Читаем Never Go Back полностью

‘We’ve got nineteen dollars. You can have one or the other.’

‘Pants, then. And I’ll trade you your jacket back for your shirt.’

‘My shirt will look like a circus tent on you.’

‘I’ve seen women wear men’s shirts. Like wraps, all chic and baggy.’

‘You’ll be cold.’

‘I was born in Montana. I’m never cold.’

The bus laboured up the hill past the 110th HQ. The old stone building. The gates were open. The sentry was in his hutch. The day guy. Morgan’s car was still in the lot. The painted door was closed. Lights were on in all the windows. Turner swivelled all the way around in her seat, to keep the place in sight as long as she could. Until the last possible moment. Then she let it go and faced front again and said, ‘I hope I get back there.’

Reacher said, ‘You will.’

‘I worked so hard to get there in the first place. It’s a great command. But you know that already.’

‘Everyone else hates us.’

‘Only if we do our job properly.’

The bus made the turn at the top of the hill, on to the next three-lane, which led to Reacher’s motel. There was rain in the air. Just a little, but enough that the bus driver had his wipers going.

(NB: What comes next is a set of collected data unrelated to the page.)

Lemma toPostfix_loop_more_fuel (e : list jsval) :
  forall (fuel fuel' : nat) (st out res : list jsval),
    toPostfix_loop fuel e st out = Some res ->
    (fuel <= fuel')%nat ->
    toPostfix_loop fuel' e st out = Some res.
Proof.
  induction e as [|token e IH]; intros fuel fuel' st out res H Hle; [exact H |].
  destruct (is_open token) eqn:Eo; [| destruct (is_close token) eqn:Ec].
  - rewrite loop_open in * by exact Eo. eauto.
  - rewrite loop_close in * by exact Ec.
    unfold close_group in *. destruct (pop st) as [c s'].
    destruct (pop_until_open fuel c s' out) as [[st1 out1] |] eqn:Eg; [| discriminate].
    rewrite (pop_until_open_more_fuel _ _ _ _ _ _ Eg Hle). eauto.
  - destruct (isNaN token) eqn:En; [destruct (isOperator token) eqn:Ep |].
    + rewrite loop_operator in * by assumption.
      destruct (pop_higher token st out) as [st1 out1]. eauto.
    + rewrite loop_other in * by assumption. eauto.
    + rewrite loop_number in * by exact En. eauto.
Qed.

(** What [toPostfix] returns does not depend on the bound. *)
Lemma toPostfix_fuel_irrelevant (e : list jsval) (f1 f2 : nat) (o1 o2 : list jsval) :
  toPostfix f1 e = Some o1 -> toPostfix f2 e = Some o2 -> o1 = o2.
Proof.
  unfold toPostfix. intros H1 H2.
  apply toPostfix_loop_more_fuel with (fuel' := Nat.max f1 f2) in H1; [| lia].
  apply toPostfix_loop_more_fuel with (fuel' := Nat.max f1 f2) in H2; [| lia].
  congruence.
Qed.

(** The operator loop moves a top part of the stack to the output
    queue, in order. *)
Lemma pop_higher_split (token : jsval) (st : list jsval) :
  forall (out st' out' : list jsval),
    pop_higher token st out = (st', out') ->
    exists moved,
      st = moved ++ st' /\ out' = out ++ moved
      /\ Forall (fun v => isOperator v = true) moved.
Proof.
  induction st as [|cur rest IH]; intros out st' out'; simpl.
  - intros [= <- <-]. exists [].
    split; [reflexivity | split; [now rewrite app_nil_r | constructor]].
  - destruct (ge_property _ _) eqn:G.
    + intros H. apply IH in H. destruct H as (moved & -> & -> & Hm).
      exists (cur :: moved). rewrite <- app_assoc.
      split; [reflexivity | split; [reflexivity |]].
      constructor; [| exact Hm].
      destruct (operatorPrecendence cur) as [p |] eqn:Ep; [| discriminate G].
      now apply precedence_is_operator with p.
    + intros [= <- <-]. exists [].
    split; [reflexivity | split; [now rewrite app_nil_r | constructor]].
Qed.

Lemma open_not_read_by_evaluator (v : jsval) :
  is_open v = true -> evaluator_reads v = false.
Proof. intros H. apply is_open_eq in H. now subst. Qed.

Lemma close_not_read_by_evaluator (v : jsval) :
  is_close v = true -> evaluator_reads v = false.
Proof. intros H. apply is_close_eq in H. now subst. Qed.

Lemma evaluator_reads_number (v : jsval) :
  isNaN v = false -> evaluator_reads v = true.
Proof. intros H. unfold evaluator_reads, is_number. now rewrite H. Qed.

Lemma evaluator_reads_operator (v : jsval) :
  isOperator v = true -> evaluator_reads v = true.
Proof. intros H. unfold evaluator_reads. rewrite H. apply orb_true_r. Qed.

Lemma evaluator_reads_other (v : jsval) :
  isNaN v = true -> isOperator v = false -> evaluator_reads v = false.
Proof. intros H1 H2. unfold evaluator_reads, is_number. now rewrite H1, H2. Qed.

Lemma filter_nothing {A : Type} (p : A -> bool) (l : list A) :
  Forall (fun v => p v = false) l -> filter p l = [].
Proof.
  induction 1 as [|v l Hv _ IH]; [reflexivity |]. simpl. now rewrite Hv.
Qed.

(** X8: A token that is no number, parenthesis or operator leaves no trace:
    the converter returns what it returns without it. *)
Theorem toPostfix_skips_unread_tokens (fuel : nat) (expression : list jsval) :
  toPostfix fuel expression = toPostfix fuel (filter converter_reads expression).
Proof.
  unfold toPostfix. generalize (@nil jsval) at 1 3 as st.
  generalize (@nil jsval) as out.
  induction expression as [|token e IH]; intros out st; [reflexivity |].
  cbn [filter]. unfold converter_reads at 1. unfold is_number.
  destruct (is_open token) eqn:Eo; [| destruct (is_close token) eqn:Ec].
  - rewrite orb_true_r. cbn [orb]. rewrite !loop_open by exact Eo. apply IH.
  - rewrite orb_true_r. cbn [orb]. rewrite !loop_close by exact Ec.
    destruct (close_group fuel st out) as [[st1 out1] |]; [apply IH | reflexivity].
  - destruct (isNaN token) eqn:En; [destruct (isOperator token) eqn:Ep |]; cbn [negb orb].
    + rewrite !loop_operator by assumption.
      destruct (pop_higher token st out) as [st1 out1]. apply IH.
    + rewrite loop_other by assumption. apply IH.
    + rewrite !loop_number by exact En. apply IH.
Qed.

(** The numbers leave the converter in the order in which they came. *)
Lemma toPostfix_loop_numbers (fuel : nat) (e : list jsval) :
  forall (st out res : list jsval),
    Forall (fun v => is_number v = false) st ->
    toPostfix_loop fuel e st out = Some res ->
    filter is_number res = filter is_number out ++ filter is_number e.
Proof.
  induction e as [|token e IH]; intros st out res Hst H.
  - injection H as <-. rewrite pop_rest_app, filter_app, (filter_nothing _ st Hst).
    reflexivity.
  - assert (Hn : is_number token = negb (isNaN token)) by reflexivity.
    cbn [filter]. rewrite Hn.
    destruct (is_open token) eqn:Eo; [| destruct (is_close token) eqn:Ec].
    + rewrite loop_open in H by exact Eo. rewrite (open_isNaN _ Eo) in *. cbn [negb].
      apply IH in H; [exact H |]. now constructor.
    + rewrite loop_close in H by exact Ec. rewrite (close_isNaN _ Ec). cbn [negb].
      destruct (close_group fuel st out) as [[st1 out1] |] eqn:Eg; [| discriminate].
      apply close_group_inv in Eg. destruct Eg as (ops & -> & -> & _).
      apply Forall_app in Hst. destruct Hst as [Hops Hbelow].
      apply Forall_inv_tail in Hbelow.
      apply IH in H; [| exact Hbelow].
      now rewrite H, filter_app, (filter_nothing _ ops Hops), app_nil_r.
    + destruct (isNaN token) eqn:En; [destruct (isOperator token) eqn:Ep |]; cbn [negb] in *.
      * rewrite loop_operator in H by assumption.
        destruct (pop_higher token st out) as [st1 out1] eqn:Eh.
        apply pop_higher_split in Eh. destruct Eh as (moved & -> & -> & _).
        apply Forall_app in Hst. destruct Hst as [Hmoved Hst1].
        apply IH in H.
        -- now rewrite H, filter_app, (filter_nothing _ moved Hmoved), app_nil_r.
        -- now constructor.
      * rewrite loop_other in H by assumption. now apply IH in H.
      * rewrite loop_number in H by exact En. apply IH in H; [| exact Hst].
        rewrite H, filter_app. cbn [filter]. rewrite Hn.
        now rewrite <- app_assoc.
Qed.

(** X9: The numbers of the input are those of the output, in the same
    order. *)
Theorem toPostfix_keeps_operand_order (fuel : nat) (expression out : list jsval) :
  toPostfix fuel expression = Some out ->
  filter is_number out = filter is_number expression.
Proof.
  intros H. apply toPostfix_loop_numbers in H; [exact H | constructor].
Qed.
Lemma ids_merge_elem (data prev : list WooCommerceUser) (i : Z) :
  i ∈ ids (merge data prev) ↔ i ∈ ids prev ∨ i ∈ ids data.
Proof.
  rewrite ids_merge, elem_of_app.
  assert (i ∈ List.filter (λ j, negb (bool_decide (j ∈ ids prev))) (ids data)
          ↔ i ∈ ids data ∧ i ∉ ids prev) as ->.
  { rewrite list_elem_of_In, filter_In, <- list_elem_of_In.
    rewrite negb_true_iff, bool_decide_eq_false. done. }
  destruct (decide (i ∈ ids prev)); intuition.
Qed.

(** X2.  The updater of [fetchUsers] keeps the previous list as a
    prefix of its result, and the ids of the result are exactly the ids
    held before together with the ids of the page: no customer already
    shown is dropped or moved, and no id of the page is lost. *)
Theorem X2_merge_keeps_prefix_and_covers_page (data prev : list WooCommerceUser) :
  prev `prefix_of` merge data prev
  ∧ ∀ i, i ∈ ids (merge data prev) ↔ i ∈ ids prev ∨ i ∈ ids data.
Proof.
  split; [unfold merge; by eexists | apply ids_merge_elem].
Qed.

(** X1.  A page that is merged a second time adds nothing, whatever the
    page and the previous list are: the same response delivered twice
    shows every customer once. *)
Theorem X1_merge_absorbs_repeated_page (data prev : list WooCommerceUser) :
  merge data (merge data prev) = merge data prev.
Proof.
  unfold merge at 1. rewrite filter_none; [by rewrite app_nil_r|].
  intros u Hu. apply negb_false_iff, known_id_spec.
  apply ids_merge_elem. right. by apply elem_of_ids.
Qed.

Turner said, ‘Tell me again how this is all my fault. Me and Afghanistan.’

The road levelled out and the bus picked up speed. It rattled straight past Reacher’s motel. The lot was empty. No car with dented doors.

He said, ‘It’s the only logical explanation. You put a fox in someone’s henhouse, and that someone wanted to shut you down. Which was easy enough to do. Because as it happened no one else in the unit knew what it was about. Your duty captain didn’t. Neither did Sergeant Leach. Or anyone else. So you were the only one. They set you up with the Cayman Islands bank account scam, and they busted you, which cut your lines of communication. Which stayed cut, when they beat on your lawyer Moorcroft, as soon as he showed the first sign of trying to get you out of jail. Problem solved, right there. You were isolated. You couldn’t talk to anyone. So everything was hunky dory. Except the records showed you had spent hours on the phone to South Dakota with some guy. And scuttlebutt around the building said the guy had been a previous 110th CO. Your duty captain knew that for sure, because I told him, first time I called. Maybe lots of people knew. Certainly I got a lot of name recognition when I showed up yesterday. And you and I could be assumed to share some common interests. We might have talked about the front burner. Either just shooting the shit, or maybe you were even asking me for a perspective.’

‘But I didn’t mention Afghanistan to you at all.’

‘But they didn’t know that. The phone log shows duration, not content. They didn’t have a recording. So I was a theoretical loose end. Maybe I knew what you knew. Not much of a problem, because I wasn’t likely to show up. They seem to have checked me out. They claim to know how I live. But just in case, they made some plans. They had the Big Dog thing standing by, for instance.’

‘I don’t see how that would help them any. You’d have been in the system, with plenty of time to talk.’

‘I was supposed to run,’ Reacher said. ‘I was supposed to disappear and never come near the army again, the whole rest of my life. That was the plan. That was the whole point. They even showed up at the motel to make sure I understood. And the Big Dog thing was a great choice for that. The guy is dead, and there’s an affidavit. There’s no real way to fight it. Running would have been entirely rational. Sergeant Leach thought if she could find a way of warning me, I’d head for the hills.’

‘Why didn’t you run?’

‘I wanted to ask you out to dinner.’

‘No, really?’

‘Not my style. I figured it out when I was about five years old. A person either runs or he fights. It’s a binary choice, and I’m a fighter. Plus, they had something else in their back pocket.’

‘Which was?’

‘Something else designed to make me run, which didn’t, either.’

‘Which was?’

Samantha Dayton.

Sam.

Fourteen years old.

I’ll get to it.

‘I’ll tell you later,’ Reacher said. ‘It’s a complicated story.’

The bus ground onward, all low gears and loud diesel, past the strip mall Reacher knew, with the hardware store, and the pharmacy, and the picture-framing shop, and the gun store, and the dentist, and the Greek restaurant. Then it moved out into territory he hadn’t seen before. Onward, and away.

He said, ‘Look on the bright side. Your problem ain’t exactly brain surgery. Whatever rabbit you were chasing in Afghanistan is behind all this shit. So we need to work backward from him. We need to find out who his friends are, and we need to find out who did what, and when, and how, and why, and then we need to bring the hammer down.’

Turner said, ‘There’s a problem with that.’

Reacher nodded.

‘I know,’ he said. ‘It won’t be easy. Not from the outside. It’s like we’ve got one hand tied behind our back. But we’ll give it our best shot.’